Stored dataset items:
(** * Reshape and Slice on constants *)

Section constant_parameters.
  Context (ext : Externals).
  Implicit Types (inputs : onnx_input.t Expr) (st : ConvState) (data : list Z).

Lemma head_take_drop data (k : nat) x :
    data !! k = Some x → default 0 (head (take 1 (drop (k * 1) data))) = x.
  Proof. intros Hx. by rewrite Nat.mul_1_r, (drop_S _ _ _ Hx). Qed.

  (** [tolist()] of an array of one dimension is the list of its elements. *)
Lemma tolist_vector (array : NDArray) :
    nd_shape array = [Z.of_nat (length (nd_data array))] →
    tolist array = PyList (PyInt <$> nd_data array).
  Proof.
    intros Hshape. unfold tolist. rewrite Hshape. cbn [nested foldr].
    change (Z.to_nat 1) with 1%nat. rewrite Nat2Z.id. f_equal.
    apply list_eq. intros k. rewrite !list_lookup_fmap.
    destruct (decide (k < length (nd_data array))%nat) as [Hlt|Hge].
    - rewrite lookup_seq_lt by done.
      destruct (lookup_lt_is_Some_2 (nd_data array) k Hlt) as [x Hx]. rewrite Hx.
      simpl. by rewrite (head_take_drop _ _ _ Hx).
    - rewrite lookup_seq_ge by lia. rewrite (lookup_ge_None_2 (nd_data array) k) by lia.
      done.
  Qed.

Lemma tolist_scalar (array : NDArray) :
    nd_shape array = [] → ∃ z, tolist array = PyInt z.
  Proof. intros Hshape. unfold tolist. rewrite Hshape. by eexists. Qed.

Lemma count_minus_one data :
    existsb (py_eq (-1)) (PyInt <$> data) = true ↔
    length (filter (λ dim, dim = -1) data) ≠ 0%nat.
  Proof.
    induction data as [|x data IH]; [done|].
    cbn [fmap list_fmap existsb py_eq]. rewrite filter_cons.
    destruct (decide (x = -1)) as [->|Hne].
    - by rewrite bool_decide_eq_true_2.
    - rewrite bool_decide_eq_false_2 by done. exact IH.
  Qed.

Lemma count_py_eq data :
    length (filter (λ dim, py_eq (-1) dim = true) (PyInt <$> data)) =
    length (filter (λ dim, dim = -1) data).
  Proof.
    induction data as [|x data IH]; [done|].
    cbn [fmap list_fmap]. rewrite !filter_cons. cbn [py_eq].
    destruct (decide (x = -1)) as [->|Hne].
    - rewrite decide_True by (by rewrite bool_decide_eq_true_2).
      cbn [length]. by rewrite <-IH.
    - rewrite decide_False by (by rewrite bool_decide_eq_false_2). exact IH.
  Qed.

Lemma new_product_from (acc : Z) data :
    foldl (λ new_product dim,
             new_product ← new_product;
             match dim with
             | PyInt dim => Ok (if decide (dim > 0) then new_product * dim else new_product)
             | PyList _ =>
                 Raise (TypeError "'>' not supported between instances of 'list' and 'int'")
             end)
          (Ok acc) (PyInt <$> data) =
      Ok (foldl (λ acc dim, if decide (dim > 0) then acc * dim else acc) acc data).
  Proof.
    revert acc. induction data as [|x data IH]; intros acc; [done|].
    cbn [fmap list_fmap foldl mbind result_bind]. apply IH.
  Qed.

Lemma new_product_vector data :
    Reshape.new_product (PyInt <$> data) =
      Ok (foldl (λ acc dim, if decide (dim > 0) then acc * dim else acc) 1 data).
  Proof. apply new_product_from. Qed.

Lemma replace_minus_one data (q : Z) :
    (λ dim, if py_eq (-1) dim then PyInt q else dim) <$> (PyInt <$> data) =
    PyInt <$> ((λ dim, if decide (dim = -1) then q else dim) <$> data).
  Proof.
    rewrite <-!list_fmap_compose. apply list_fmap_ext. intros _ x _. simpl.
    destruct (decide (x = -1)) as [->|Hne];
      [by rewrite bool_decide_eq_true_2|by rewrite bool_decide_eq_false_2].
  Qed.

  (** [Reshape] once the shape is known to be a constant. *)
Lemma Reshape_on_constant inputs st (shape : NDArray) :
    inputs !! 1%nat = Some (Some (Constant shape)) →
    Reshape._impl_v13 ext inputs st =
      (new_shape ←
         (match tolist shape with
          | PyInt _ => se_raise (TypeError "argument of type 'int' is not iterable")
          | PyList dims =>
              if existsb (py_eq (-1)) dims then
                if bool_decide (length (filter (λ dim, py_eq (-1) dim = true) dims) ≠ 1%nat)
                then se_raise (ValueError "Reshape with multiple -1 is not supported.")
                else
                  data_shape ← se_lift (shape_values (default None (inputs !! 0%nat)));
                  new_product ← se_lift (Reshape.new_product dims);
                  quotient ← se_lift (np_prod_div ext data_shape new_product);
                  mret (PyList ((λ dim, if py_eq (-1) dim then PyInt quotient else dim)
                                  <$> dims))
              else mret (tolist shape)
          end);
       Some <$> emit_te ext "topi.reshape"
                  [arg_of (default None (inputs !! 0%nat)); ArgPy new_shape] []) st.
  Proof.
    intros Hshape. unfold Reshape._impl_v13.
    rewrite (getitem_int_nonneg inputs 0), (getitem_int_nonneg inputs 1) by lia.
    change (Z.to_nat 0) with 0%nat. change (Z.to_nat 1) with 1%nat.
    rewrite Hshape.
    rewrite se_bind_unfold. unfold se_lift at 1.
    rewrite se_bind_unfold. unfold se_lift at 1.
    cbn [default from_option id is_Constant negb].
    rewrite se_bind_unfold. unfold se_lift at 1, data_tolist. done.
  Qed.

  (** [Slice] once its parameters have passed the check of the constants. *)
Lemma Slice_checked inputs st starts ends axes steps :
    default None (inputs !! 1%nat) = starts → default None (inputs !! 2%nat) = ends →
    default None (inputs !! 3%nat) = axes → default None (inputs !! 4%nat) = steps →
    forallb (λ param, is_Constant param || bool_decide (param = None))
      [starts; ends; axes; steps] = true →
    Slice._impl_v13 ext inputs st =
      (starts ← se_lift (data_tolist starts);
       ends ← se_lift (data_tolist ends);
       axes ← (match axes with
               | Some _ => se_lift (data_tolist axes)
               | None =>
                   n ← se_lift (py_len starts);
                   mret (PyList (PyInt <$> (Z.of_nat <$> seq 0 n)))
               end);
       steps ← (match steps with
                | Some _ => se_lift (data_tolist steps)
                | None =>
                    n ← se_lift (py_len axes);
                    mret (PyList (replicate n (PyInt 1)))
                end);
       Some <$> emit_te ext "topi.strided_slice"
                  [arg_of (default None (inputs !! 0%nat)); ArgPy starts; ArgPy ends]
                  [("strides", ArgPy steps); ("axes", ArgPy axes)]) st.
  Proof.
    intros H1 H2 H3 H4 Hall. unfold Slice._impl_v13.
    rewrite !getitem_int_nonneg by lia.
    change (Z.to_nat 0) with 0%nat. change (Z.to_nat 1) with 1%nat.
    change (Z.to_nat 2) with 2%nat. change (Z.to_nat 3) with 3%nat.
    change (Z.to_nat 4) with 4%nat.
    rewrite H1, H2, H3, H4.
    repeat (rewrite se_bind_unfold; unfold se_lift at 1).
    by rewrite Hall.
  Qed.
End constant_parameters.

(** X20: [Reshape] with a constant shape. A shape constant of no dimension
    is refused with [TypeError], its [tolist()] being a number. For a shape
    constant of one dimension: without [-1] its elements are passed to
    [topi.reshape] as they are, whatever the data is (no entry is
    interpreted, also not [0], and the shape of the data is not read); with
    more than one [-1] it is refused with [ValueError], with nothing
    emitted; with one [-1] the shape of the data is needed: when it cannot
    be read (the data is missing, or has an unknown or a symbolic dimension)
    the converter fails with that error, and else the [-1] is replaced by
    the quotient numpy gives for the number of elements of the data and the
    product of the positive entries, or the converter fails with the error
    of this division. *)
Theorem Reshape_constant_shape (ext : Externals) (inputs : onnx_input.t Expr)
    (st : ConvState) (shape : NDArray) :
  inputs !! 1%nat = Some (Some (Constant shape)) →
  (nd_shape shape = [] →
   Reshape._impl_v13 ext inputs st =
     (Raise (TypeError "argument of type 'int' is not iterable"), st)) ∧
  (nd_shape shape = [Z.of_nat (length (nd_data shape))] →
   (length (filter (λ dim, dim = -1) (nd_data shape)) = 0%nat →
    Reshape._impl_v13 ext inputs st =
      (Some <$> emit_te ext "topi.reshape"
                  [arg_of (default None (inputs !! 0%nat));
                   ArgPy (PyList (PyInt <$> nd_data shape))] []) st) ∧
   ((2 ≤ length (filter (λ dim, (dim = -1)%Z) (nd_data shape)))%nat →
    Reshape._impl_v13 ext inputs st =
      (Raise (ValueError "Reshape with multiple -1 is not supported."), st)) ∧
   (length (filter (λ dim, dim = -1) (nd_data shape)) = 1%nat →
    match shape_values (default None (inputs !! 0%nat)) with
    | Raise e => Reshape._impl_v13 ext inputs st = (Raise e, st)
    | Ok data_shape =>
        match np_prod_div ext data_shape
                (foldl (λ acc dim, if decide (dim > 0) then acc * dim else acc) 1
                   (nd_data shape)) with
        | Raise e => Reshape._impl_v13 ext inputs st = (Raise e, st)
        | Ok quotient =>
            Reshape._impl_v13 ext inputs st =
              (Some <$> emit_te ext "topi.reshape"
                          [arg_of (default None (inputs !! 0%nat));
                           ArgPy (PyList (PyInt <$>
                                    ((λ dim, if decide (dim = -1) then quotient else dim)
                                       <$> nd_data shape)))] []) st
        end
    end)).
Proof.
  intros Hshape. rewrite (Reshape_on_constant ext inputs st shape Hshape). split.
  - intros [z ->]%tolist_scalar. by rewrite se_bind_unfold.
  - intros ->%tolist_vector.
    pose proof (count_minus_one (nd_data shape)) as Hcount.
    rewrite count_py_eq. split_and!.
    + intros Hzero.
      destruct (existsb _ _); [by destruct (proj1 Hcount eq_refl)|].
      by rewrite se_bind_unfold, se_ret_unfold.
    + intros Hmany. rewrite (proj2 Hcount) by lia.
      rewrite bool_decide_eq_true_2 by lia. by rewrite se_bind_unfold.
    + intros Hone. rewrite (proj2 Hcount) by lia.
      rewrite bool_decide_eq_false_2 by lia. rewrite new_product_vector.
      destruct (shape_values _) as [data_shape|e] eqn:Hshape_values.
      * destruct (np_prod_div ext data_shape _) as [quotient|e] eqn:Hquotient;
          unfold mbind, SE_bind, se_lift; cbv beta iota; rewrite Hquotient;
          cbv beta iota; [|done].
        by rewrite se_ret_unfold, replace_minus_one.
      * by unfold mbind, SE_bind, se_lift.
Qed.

Your goal: Start at the first line of the entries and stop at the line with "cbn [fmap list_fmap existsb". Retype each of those lines exactly, both ends included.

Result of the task:
(** * Reshape and Slice on constants *)

Section constant_parameters.
  Context (ext : Externals).
  Implicit Types (inputs : onnx_input.t Expr) (st : ConvState) (data : list Z).

Lemma head_take_drop data (k : nat) x :
    data !! k = Some x → default 0 (head (take 1 (drop (k * 1) data))) = x.
  Proof. intros Hx. by rewrite Nat.mul_1_r, (drop_S _ _ _ Hx). Qed.

  (** [tolist()] of an array of one dimension is the list of its elements. *)
Lemma tolist_vector (array : NDArray) :
    nd_shape array = [Z.of_nat (length (nd_data array))] →
    tolist array = PyList (PyInt <$> nd_data array).
  Proof.
    intros Hshape. unfold tolist. rewrite Hshape. cbn [nested foldr].
    change (Z.to_nat 1) with 1%nat. rewrite Nat2Z.id. f_equal.
    apply list_eq. intros k. rewrite !list_lookup_fmap.
    destruct (decide (k < length (nd_data array))%nat) as [Hlt|Hge].
    - rewrite lookup_seq_lt by done.
      destruct (lookup_lt_is_Some_2 (nd_data array) k Hlt) as [x Hx]. rewrite Hx.
      simpl. by rewrite (head_take_drop _ _ _ Hx).
    - rewrite lookup_seq_ge by lia. rewrite (lookup_ge_None_2 (nd_data array) k) by lia.
      done.
  Qed.

Lemma tolist_scalar (array : NDArray) :
    nd_shape array = [] → ∃ z, tolist array = PyInt z.
  Proof. intros Hshape. unfold tolist. rewrite Hshape. by eexists. Qed.

Lemma count_minus_one data :
    existsb (py_eq (-1)) (PyInt <$> data) = true ↔
    length (filter (λ dim, dim = -1) data) ≠ 0%nat.
  Proof.
    induction data as [|x data IH]; [done|].
    cbn [fmap list_fmap existsb py_eq]. rewrite filter_cons.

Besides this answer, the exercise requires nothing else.